スペインがユーロ連覇を達成する可能性=天才的なMF集団が史上初の快挙へ導く

木村浩嗣

守備の不安を指摘する声もあるが

中国との親善試合では辛勝。イニエスタ、シルバ、シャビら天才的なMF集団のひらめきが鍵となるか 【Getty Images】

 ネグレドを除く残り2人の優勝未経験メンバーのうち左サイドバック(SB)のジョルディ・アルバは、今季バレンシアで台頭するとすぐに招集され、すでに9試合のテストを済ませているので、順当な選出。右SBはケガさえなければアスレティック・ビルバオのアンドニ・イラオラだったろうが、セルビア戦で代表デビューしたばかりのA・マドリーのファンフランが滑り込んだ。

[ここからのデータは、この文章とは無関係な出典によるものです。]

Lemma vals_sorted : StronglySorted (λ a b, key a < key b) (stable_sort lt vals).
Proof.
  assert (StronglySorted (λ a b, lt b a = false) (stable_sort lt vals)) as Hs.
  { apply (stable_sort_sorted lt (λ _, True)); unfold lt; [| |by apply Forall_true].
    - intros a b _ _. rewrite Z.ltb_lt, Z.ltb_ge. lia.
    - intros a b c _ _ _. rewrite !Z.ltb_ge. lia. }
  assert (NoDup (stable_sort lt vals)) as Hnd.
  { rewrite stable_sort_perm. apply vals_distinct. }
  assert (∀ x, x ∈ stable_sort lt vals → m !! key x = Some x) as Hin.
  { intros x. rewrite stable_sort_perm. apply elem_of_vals. }
  induction Hs as [|x l Hs IH Hx]; [constructor|].
  apply NoDup_cons in Hnd as [Hnx Hnd].
  constructor; [apply IH; set_solver|].
  rewrite Forall_forall in Hx |- *. intros y Hy. specialize (Hx y Hy).
  unfold lt in Hx. apply Z.ltb_ge in Hx.
  destruct (decide (key x = key y)) as [E|]; [|lia].
  assert (m !! key x = Some x) as H1 by (apply Hin; set_solver).
  assert (m !! key y = Some y) as H2 by (apply Hin; set_solver).
  rewrite E in H1. by simplify_eq.
Qed.

Lemma elem_of_vals_sort x : x ∈ stable_sort lt vals ↔ m !! key x = Some x.
Proof. rewrite stable_sort_perm. apply elem_of_vals. Qed.
End SortedValues.

Lemma zlen_vals {A} (m : gmap Z A) f : zlen (stable_sort f (map_to_list m).*2) = msize m.
Proof.
  unfold zlen, msize. by rewrite (stable_sort_perm f), length_fmap, length_map_to_list.
Qed.

Lemma wf_device_keys lim s : pre_ok lim s → map_Forall (λ k d, dev_id d = k) (devices s).
Proof. intros []. eapply map_Forall_impl; [done|]. by intros k d []. Qed.

Lemma wf_link_keys lim s : pre_ok lim s → map_Forall (λ k l, lk_id l = k) (links s).
Proof. intros []. eapply map_Forall_impl; [done|]. by intros k l []. Qed.

(** Membership in the snapshot lists. *)
Lemma elem_of_sorted_devices lim s d :
  pre_ok lim s → d ∈ sorted_devices s ↔ devices s !! dev_id d = Some d.
Proof. intros Hp. apply (elem_of_vals_sort dev_id), (wf_device_keys lim s Hp). Qed.

Lemma elem_of_sorted_links lim s l :
  pre_ok lim s → l ∈ sorted_links s ↔ links s !! lk_id l = Some l.
Proof. intros Hp. apply (elem_of_vals_sort lk_id), (wf_link_keys lim s Hp). Qed.

Lemma sorted_links_NoDup lim s : pre_ok lim s → NoDup (lk_id <$> sorted_links s).
Proof.
  intros Hp. pose proof (vals_sorted lk_id _ (wf_link_keys lim s Hp)) as Hs.
  unfold sorted_links. change (λ a b, lk_id a <? lk_id b) with link_id_lt in Hs.
  induction Hs as [|l ls Hs IH Hl]; [constructor|].
  rewrite fmap_cons. constructor; [|done].
  rewrite list_elem_of_fmap. intros (l' & He & Hl').
  rewrite Forall_forall in Hl. specialize (Hl l' Hl'). lia.
Qed.
(* ===== verification/RouteFacts.v ===== *)
(** * Views, path quality and the candidate sieve: lemmas

    Lookups in a view are lookups in the registry; the walk of
    [compute_quality] in closed form; what the sieve keeps and rejects. *)

From S2P Require Import Prelude Enums Double Records World Registry RegistryFacts Paths.
From S2P Require Import PathsFacts Quality Route.

(** ** Lookups in a view *)

Definition topology_of (r : Registry) (w : World) : TopologySnapshot :=
  view_topology (consistent_view r w).1.

Lemma consistent_view_eq r w :
  (consistent_view r w).1 = mkView (topology_of r w) (measurement_history (state_ r)).
Proof. done. Qed.

Lemma find_by_key {A} (key : A → Z) (m : gmap Z A) l i :
  map_Forall (λ k x, key x = k) m →
  (∀ x, x ∈ l ↔ m !! key x = Some x) →
  List.find (λ x, key x =? i) l = m !! i.
Proof.
  intros Hk Hl. destruct (List.find _ _) as [y|] eqn:Hf.
  - apply List.find_some in Hf as [Hin%list_elem_of_In Hy]. apply Z.eqb_eq in Hy as <-.
    symmetry. by apply Hl.
  - destruct (m !! i) as [x|] eqn:Hx; [|done]. exfalso.
    pose proof (Hk _ _ Hx) as Hki. simpl in Hki. subst i.
    apply Hl, list_elem_of_In in Hx.
    pose proof (List.find_none _ _ Hf _ Hx) as Hn. simpl in Hn. by rewrite Z.eqb_refl in Hn.
Qed.

Lemma find_link_view r w i : wf r → find_link (topology_of r w) i = link r i.
Proof.
  intros [Hp _]. apply (find_by_key lk_id); [by eapply wf_link_keys|].
  intros l. by apply (elem_of_sorted_links (limits_ r)).
Qed.

Lemma find_device_view r w i : wf r → find_device (topology_of r w) i = device r i.
Proof.
  intros [Hp _]. apply (find_by_key dev_id); [by eapply wf_device_keys|].
  intros d. by apply (elem_of_sorted_devices (limits_ r)).
Qed.
Lemma decide_on_view_absent view limits obs did gen now src tgt pol :
  let topo := view_topology view in
  let d := decide_on_view view limits obs did gen now src tgt pol in
  find_device topo src = None ∨ find_device topo tgt = None →
  rd_outcome d = RouteDecisionOutcome.NO_ROUTE ∧ rd_selected d = None ∧
  rd_executable d = false ∧ rd_candidates_considered d = [] ∧ rd_rejected d = [].
Proof.
  intros topo d H. subst d. unfold decide_on_view. fold topo.
  destruct (find_device topo src); [|by split_and!].
  destruct (find_device topo tgt); [|by split_and!]. by destruct H.
Qed.

Lemma elem_of_rank pol view paths e :
  e ∈ rank pol (eligible_evals view (pol_hard pol) paths) ↔
  ∃ p, e = scored view pol paths p ∧ p ∈ paths ∧ rejection_of view (pol_hard pol) p = None.
Proof.
  rewrite rank_perm, list_elem_of_fmap. unfold eligible_evals at 2, scored. split.
  - intros (e' & -> & (p & -> & [? ?]%list_elem_of_filter)%list_elem_of_fmap). by exists p.
  - intros (p & -> & Hp & Hr). eexists. split; [done|].
    apply list_elem_of_fmap. exists p. split; [done|]. by apply list_elem_of_filter.
Qed.

(** A selection is the path of a simple walk that no check rejects. *)
Lemma selected_candidate src tgt pol r r' w d i :
  wf r → 0 ≤ max_candidate_paths (limits_ r) →
  (decide_route src tgt pol r r' w).1 = Ok d → rd_selected d = Some i →
  ∃ w1 sd td es, let view := (consistent_view r w1).1 in
    let p := route_path (topology_of r w1) src tgt es in
    device r src = Some sd ∧ device r tgt = Some td ∧
    simple_walk (hop_of r) src es tgt ∧ zlen es ≤ Z.max 1 (max_path_depth (limits_ r)) ∧
    rejection_of view (pol_hard pol) p = None ∧
    i = path_id_ p ∧ rd_outcome d = outcome_of_quality (q_outcome (quality_of view p)) ∧
    rd_executable d = outcome_executable (rd_outcome d) ∧
    rd_source d = src ∧ rd_target d = tgt ∧
    rd_topology_generation d = topology_generation r ∧
    rd_source_generation d = dev_generation sd ∧ rd_target_generation d = dev_generation td ∧
    rd_evidence_references d = collect_evidence (observations (state_ r')) p ∧
    ∃ rest, rank pol (eligible_evals view (pol_hard pol)
      (enumerate_paths_impl (topology_of r w1) src tgt (limits_ r))) =
      scored view pol (enumerate_paths_impl (topology_of r w1) src tgt (limits_ r)) p :: rest.
Proof.
  intros Hwf Hm Hd Hsel.
  destruct (decide_route_view src tgt pol r r' w) as (w1 & did & gen & now & Heq).
  rewrite Heq in Hd. apply Ok_inj in Hd. subst d. clear Heq.
  set (view := (consistent_view r w1).1) in *. set (obs := observations (state_ r')) in *.
  change (view_topology view) with (topology_of r w1).
  pose proof (find_device_view r w1 src Hwf) as Hs. pose proof (find_device_view r w1 tgt Hwf) as Ht.
  destruct (device r src) as [sd|] eqn:Hsd.
  2: { destruct (decide_on_view_absent view (limits_ r) obs did gen now src tgt pol)
         as (_ & Hn & _); [by left|]. by rewrite Hsel in Hn. }
  destruct (device r tgt) as [td|] eqn:Htd.
  2: { destruct (decide_on_view_absent view (limits_ r) obs did gen now src tgt pol)
         as (_ & Hn & _); [by right|]. by rewrite Hsel in Hn. }
  destruct (decide_on_view_cases view (limits_ r) obs did gen now src tgt pol sd td)
    as (H1 & H2 & H3 & H4 & H5 & _ & _ & Hcase); [done..|].
  change (view_topology view) with (topology_of r w1) in *.
  set (paths := enumerate_paths_impl (topology_of r w1) src tgt (limits_ r)) in *.
  destruct (rank pol (eligible_evals view (pol_hard pol) paths)) as [|best rest] eqn:Hrank.
  { destruct Hcase as [Hn _]. by rewrite Hsel in Hn. }
  destruct Hcase as (Hb & Ho & He & Hrefs).
  assert (best ∈ rank pol (eligible_evals view (pol_hard pol) paths)) as Hin
    by (rewrite Hrank; left).
  apply elem_of_rank in Hin as (p & -> & Hp & Hrej).
  destruct (enumerated_route src tgt r w1 p) as (es & -> & Hw & Hl);
    [done|by rewrite Hsd|by rewrite Htd|done|done|].
  exists w1, sd, td, es. rewrite Hb in Hsel. injection Hsel as <-.
  split_and!; try done. by exists rest.
Qed.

 プジョルの欠場と左右SBが新顔になったことで守備の不安を指摘する声もあるが、心配はないと思っている。W杯・南アフリカ大会でのデル・ボスケの戦い方を「守備的」と形容したが、ユーロ2008に比べ最も変わったのが、前線でのプレスの激しさ。ボールポゼッションをベースにしたパスサッカーというとバルセロナのサッカーを連想させるが、スペイン代表のサッカーは、特にデル・ボスケの導入したサッカーは違う。アラゴネス時代より最終ラインの位置を下げ、前線からさほど激しくボールを追わない。マイボールの時もボールホルダーを追い越す動きは少なくなり、フィニッシュでは個人での局面打開力に頼る度合が大きくなった。要は、カウンターを食う恐れの少ない、リスク回避を第一とするサッカーで、その成果は前述の通りはっきり数字に表れた。攻撃サッカーというスペインのイメージとは裏腹に、南アフリカでは決勝トーナメント以降の4試合をすべて1−0でしのぎ切っての優勝だったのだ。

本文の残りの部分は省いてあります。